Image: Shasta Groene and her father
Kootenai County Sheriff's Dept. / AP
Shasta Groene is reunited with her father, Steven Groene, in this photo released Monday.

And Shasta's father, Steven Groene, made comments calling on more vigilance to prevent such crimes from happening.

“There's been so many times I've seen the news announce sex offenders being released into the community,” Groene said in a Wednesday news conference.

“People need to contact their congressmen, their senators, and even the president. There's a lot more that can be done.”

“These people are put in their position by us, are supposed to be working for us, and they are not doing their jobs whatsoever,” he said.

Taken to three campsites
Shasta told Maskell she had never seen Duncan before.

She was awakened at her home and watched as her mother Brenda Groene, 13-year-old brother Slade and Mark McKenzie, her mother’s boyfriend, were tied up, the document said. She and Dylan were also bound and placed in the pickup truck. The children were later transferred to a stolen red Jeep and taken to the first of three campsites, she said.

The affidavit does not mention the beating deaths of the girl’s family or whether she witnessed the killings. It also did not say if she witnessed what happened to Dylan.

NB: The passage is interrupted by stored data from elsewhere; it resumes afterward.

(* ===== verification/Kpasswd.v ===== *)
(** The password service, [crates/kdc/src/kpasswd.rs] (RFC 3244): a change of
    one's own password with a fresh ticket, or of another principal's by a
    domain administrator. *)

From S2P Require Import Prelude Bytes Str Btree Utf8 Decimal Dn Partition Key Registry Entry Etcd Index Ridpool Store.
From S2P Require Import Directory Sid Nfold Kerberos Md4 Password Principal BinaryAttrs Ndr Krb Pac Kdc KdcAs KdcTgs KdcServer.

Definition VERSION_CHANGE : Z := 1.
Definition VERSION_SET : Z := 0xff80.

Definition SUCCESS : Z := 0.
Definition MALFORMED : Z := 1.
Definition HARDERROR : Z := 2.
Definition AUTHERROR : Z := 3.
Definition SOFTERROR : Z := 4.
Definition ACCESSDENIED : Z := 5.
Definition BAD_VERSION : Z := 6.
Definition INITIAL_FLAG_NEEDED : Z := 7.

Definition USAGE_KRB_PRIV : Z := 13.
Definition USAGE_AP_REP : Z := 12.
Definition USAGE_AP_REQ_AUTH : Z := 11.
Definition USAGE_TICKET : Z := 2.

Definition ADMINISTRATOR_RID : Z := 500.
Definition DOMAIN_ADMINS_RID : Z := 512.

Record HostAddress := mkHostAddress { addr_type : Z; address : bytes }.
Record KrbPriv := mkKrbPriv { priv_enc_part : EncryptedData }.
Record EncKrbPrivPart := mkEncKrbPrivPart {
  user_data : bytes;
  priv_timestamp : option KerberosTime;
  priv_usec : option Z;
  priv_seq_number : option Z;
  s_address : option HostAddress;
  r_address : option HostAddress;
}.
Record ChgPwdData := mkChgPwdData {
  newpasswd : bytes;
  targname : option PrincipalName;
  targrealm : option Realm;
}.

Class KpasswdCodec := {
  #[global] der_krb_priv :: Der KrbPriv;
  #[global] der_priv_part :: Der EncKrbPrivPart;
  #[global] der_chgpwd :: Der ChgPwdData;
}.

(** Names in a decoded request are strings of bytes. *)
Class ChangeNames `{!KpasswdCodec} := {
  change_names b d n : der_decode b = Some d -> targname d = Some n -> name_bytes n = true;
}.

Record Refusal := mkRefusal { refusal_code : Z; refusal_text : rstring }.

(** What a verified AP-REQ establishes. *)
Record Authenticated := mkAuthenticated {
  au_client : rstring;
  au_client_realm : rstring;
  au_initial : bool;
  ticket_session_key : bytes;
  ticket_enctype : Enctype;
  priv_key : bytes;
  priv_enctype : Enctype;
  au_authenticator : Authenticator;
}.

Inductive IpAddr := V4 (octets : bytes) | V6 (octets : bytes).

Definition deny {A} (code : Z) (text : rstring) : prog (result (stop Refusal) A) := Ret (Err (Return (mkRefusal code text))).
Definition or_deny {A} (o : option A) (code : Z) (text : rstring) : prog (result (stop Refusal) A) :=
  match o with Some a => Ret (Ok a) | None => deny code text end.

Definition host_address (ip : IpAddr) : HostAddress :=
  match ip with V4 o => mkHostAddress 2 o | V6 o => mkHostAddress 24 o end.

Definition result_data (code : Z) (text : rstring) : bytes := be_bytes 2 code ++ utf8_encode text.

Definition frame (ap_rep body : bytes) : bytes :=
  let len := 6 + zlen ap_rep + zlen body in
  be_bytes 2 (as_u16 len) ++ be_bytes 2 VERSION_CHANGE ++ be_bytes 2 (as_u16 (zlen ap_rep)) ++ ap_rep ++ body.

Section kpasswd.
  Context `{EntryCodec} `{Base64} `{!OpenSsl} `{!KrbCodec} `{!KpasswdCodec} `{!WireCodec} `{!ErrorText}.

Definition refuse_ticket (app : AppState) (ticket : Ticket) : rstring :=
  str "ticket is for " ++ principal_name_to_string (tkt_sname ticket) ++ str "@" ++ realm_to_string (tkt_realm ticket)
  ++ str ", not kadmin/changepw@" ++ app_realm app.

(** The entry of the realm's ticket-granting service. *)
Definition changepw_krbtgt (app : AppState) : prog (result (stop Refusal) Entry) :=
  dn <-? catch (lookup_one app (str "krbtgt/" ++ app_realm app ++ str "@" ++ app_realm app))
    (fun _ => deny HARDERROR (str "krbtgt principal not provisioned")) ;;
  catch (fetch app dn) (fun _ => deny HARDERROR (str "krbtgt entry missing")).

(** Its key for an enctype; reading the stored keys can panic. *)
Definition changepw_key (entry : Entry) (enctype : Enctype) : prog (result (stop Refusal) PrincipalKey) :=
  match key_for_enctype entry enctype with
  | None => Ret (Err Panic)
  | Some (Err _) => deny AUTHERROR (str "no krbtgt key for the ticket's enctype")
  | Some (Ok k) => Ret (Ok k)
  end.

(** The keys of the KRB-PRIV messages. *)
Definition priv_key_for (authenticator : Authenticator) (session_key : bytes) (enctype : Enctype)
    : prog (result (stop Refusal) (bytes * Enctype)) :=
  match auth_subkey authenticator with
  | Some sk => e <-? or_deny (try_from (ek_type sk)) AUTHERROR (str "unsupported subkey enctype") ;; Ret (Ok (ek_value sk, e))
  | None => Ret (Ok (session_key, enctype))
  end.

Definition verify_ap_req (app : AppState) (ap_req : ApReq) : prog (result (stop Refusal) Authenticated) :=
  let tkt := ap_ticket ap_req in
  if negb (is_changepw (tkt_sname tkt)) || negb (eq_ignore_ascii_case (realm_to_string (tkt_realm tkt)) (app_realm app))
  then deny AUTHERROR (refuse_ticket app tkt) else
  ticket_enctype <-? or_deny (try_from (ed_etype (tkt_enc_part tkt))) AUTHERROR (str "unsupported ticket enctype") ;;
  krbtgt_entry <-? changepw_krbtgt app ;;
  key <-? changepw_key krbtgt_entry ticket_enctype ;;
  ticket_bytes <-? catch (lift (decrypt ticket_enctype (pk_key key) USAGE_TICKET (ed_cipher (tkt_enc_part tkt))))
    (fun _ => deny AUTHERROR (str "ticket does not decrypt")) ;;
  ticket <-? or_deny (der_decode ticket_bytes) AUTHERROR (str "malformed ticket: " ++ decode_text ticket_bytes) ;;
  t <-? read_clock ;;
  let now := (now_of t).1 in
  if 0 <? diff_seconds (etp_end_time ticket) now then deny AUTHERROR (str "ticket expired") else
  let session_key := ek_value (etp_key ticket) in
  auth_bytes <-? catch (lift (decrypt ticket_enctype session_key USAGE_AP_REQ_AUTH (ed_cipher (ap_authenticator ap_req))))
    (fun _ => deny AUTHERROR (str "authenticator does not decrypt")) ;;
  authenticator <-? or_deny (der_decode auth_bytes) AUTHERROR (str "malformed authenticator: " ++ decode_text auth_bytes) ;;
  if negb (bool_decide (auth_cname authenticator = etp_cname ticket)) || negb (bool_decide (auth_crealm authenticator = etp_crealm ticket))
  then deny AUTHERROR (str "authenticator does not match the ticket")
  else if CLOCK_SKEW_SECS <? Z.abs (diff_seconds (auth_ctime authenticator) now)
  then deny AUTHERROR (str "clock skew too great") else
  pk <-? priv_key_for authenticator session_key ticket_enctype ;;
  Ret (Ok (mkAuthenticated (principal_name_to_string (etp_cname ticket)) (realm_to_string (etp_crealm ticket))
    (has_flag (etp_flags ticket) flag_INITIAL) session_key ticket_enctype pk.1 pk.2 authenticator)).

Definition open_priv (auth : Authenticated) (msg : KrbPriv) : result Refusal bytes :=
  let enctype := default (priv_enctype auth) (try_from (ed_etype (priv_enc_part msg))) in
  plain ← map_err (fun _ => mkRefusal AUTHERROR (str "KRB-PRIV does not decrypt under the authenticator's key"))
    (decrypt enctype (priv_key auth) USAGE_KRB_PRIV (ed_cipher (priv_enc_part msg)));
  part ← ok_or (mkRefusal MALFORMED (str "malformed KRB-PRIV body: " ++ decode_text plain)) (der_decode plain);
  Ok (user_data part).

Definition rid (entry : Entry) : option Z := sid ← entry_sid entry; last (sub_authorities sid).

Definition is_domain_admin (app : AppState) (principal : rstring) : prog bool :=
  prog_bind_ (fun r =>
      match r with
      | Ok dn =>
          prog_bind_ (fun e =>
              match e with
              | Ok entry =>
                  if bool_decide (rid entry = Some ADMINISTRATOR_RID) then Ret true
                  else prog_bind_ (fun rids => Ret (existsb (Z.eqb DOMAIN_ADMINS_RID) rids))
                         (group_rids (app_store app) (app_base_dn app) dn)
              | Err _ => Ret false
              end) (fetch app dn)
      | Err _ => Ret false
      end) (lookup_one app principal).

(** The loop over the two names of a target. *)
Fixpoint find_target (app : AppState) (principal : rstring) (names : list (rstring * rstring)) : prog (result (stop Refusal) Dn) :=
  match names with
  | [] => deny HARDERROR (str "no such principal " ++ principal)
  | (attr, value) :: rest =>
      prog_bind_ (fun r =>
          match r with
          | Ok [dn] => Ret (Ok dn)
          | Ok [] => find_target app principal rest
          | Ok dns => deny HARDERROR (to_decimal (zlen dns) ++ str " entries are named " ++ value)
          | Err e => deny HARDERROR (store_text e)
          end) (Store.lookup_by_index (app_store app) (app_base_dn app) attr value)
  end.

Definition target_names (name principal : rstring) : list (rstring * rstring) :=
  [(ATTR_PRINCIPAL_NAME, principal); (str "samaccountname", name)].

(** What the user data asks for: the password, and the target if it names one. *)
Definition requested_change (version : Z) (data : bytes)
    : prog (result (stop Refusal) (bytes * option rstring * option rstring)) :=
  if version =? VERSION_CHANGE then Ret (Ok (data, None, None))
  else
    d <-? or_deny (der_decode data) MALFORMED (str "malformed ChgPwdData: " ++ decode_text data) ;;
    Ret (Ok (newpasswd d, principal_name_to_string <$> targname d, realm_to_string <$> targrealm d)).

Duncan was shackled and appeared unshaven and choked up as he quietly answered Magistrate Judge Scott Wayman during a brief appearance Tuesday via video link.

“Really, is it possible not to be frustrated at the way events have unfolded in this case?” Fargo Police Chief Chris Magnus asked Tuesday at a news conference.

Spotted in Montana town
Duncan was described as relaxed and clean-cut when he stopped at a store in the western Montana logging community of St. Regis more than a month ago for gas and a 12-pack of Bud Light.

He chatted with attendant Jackie Allen for nearly 15 minutes, peppering her with questions about area parks and campgrounds and asking for directions to nearby communities.

Allen said she was “shocked and stunned” to learn that the man she said visited her store was Duncan. “I know people can fool you, but he was a really clean-cut and relaxed guy,” Allen said. “It’s just kind of shocked me. I still don’t know what to think.”

Like others in the timber town of about 300 near the Idaho state line, Allen had been on the lookout for Dylan and Shasta since they were reported missing six weeks ago.

Posters with their photos hung in nearly every business in town. And though hundreds of tourists pass through every day en route to Glacier National Park, residents watched for any suspicious people or activities.

After Duncan’s arrest, business owners meticulously paged through fishing licenses and other records, checking to see if he’d stopped in their establishments.

“You hate for this kind of thing to happen anywhere, but especially for it to happen close to home,” said Laura Palmer, a St. Regis gift shop employee and longtime resident.

The Associated Press contributed to this report.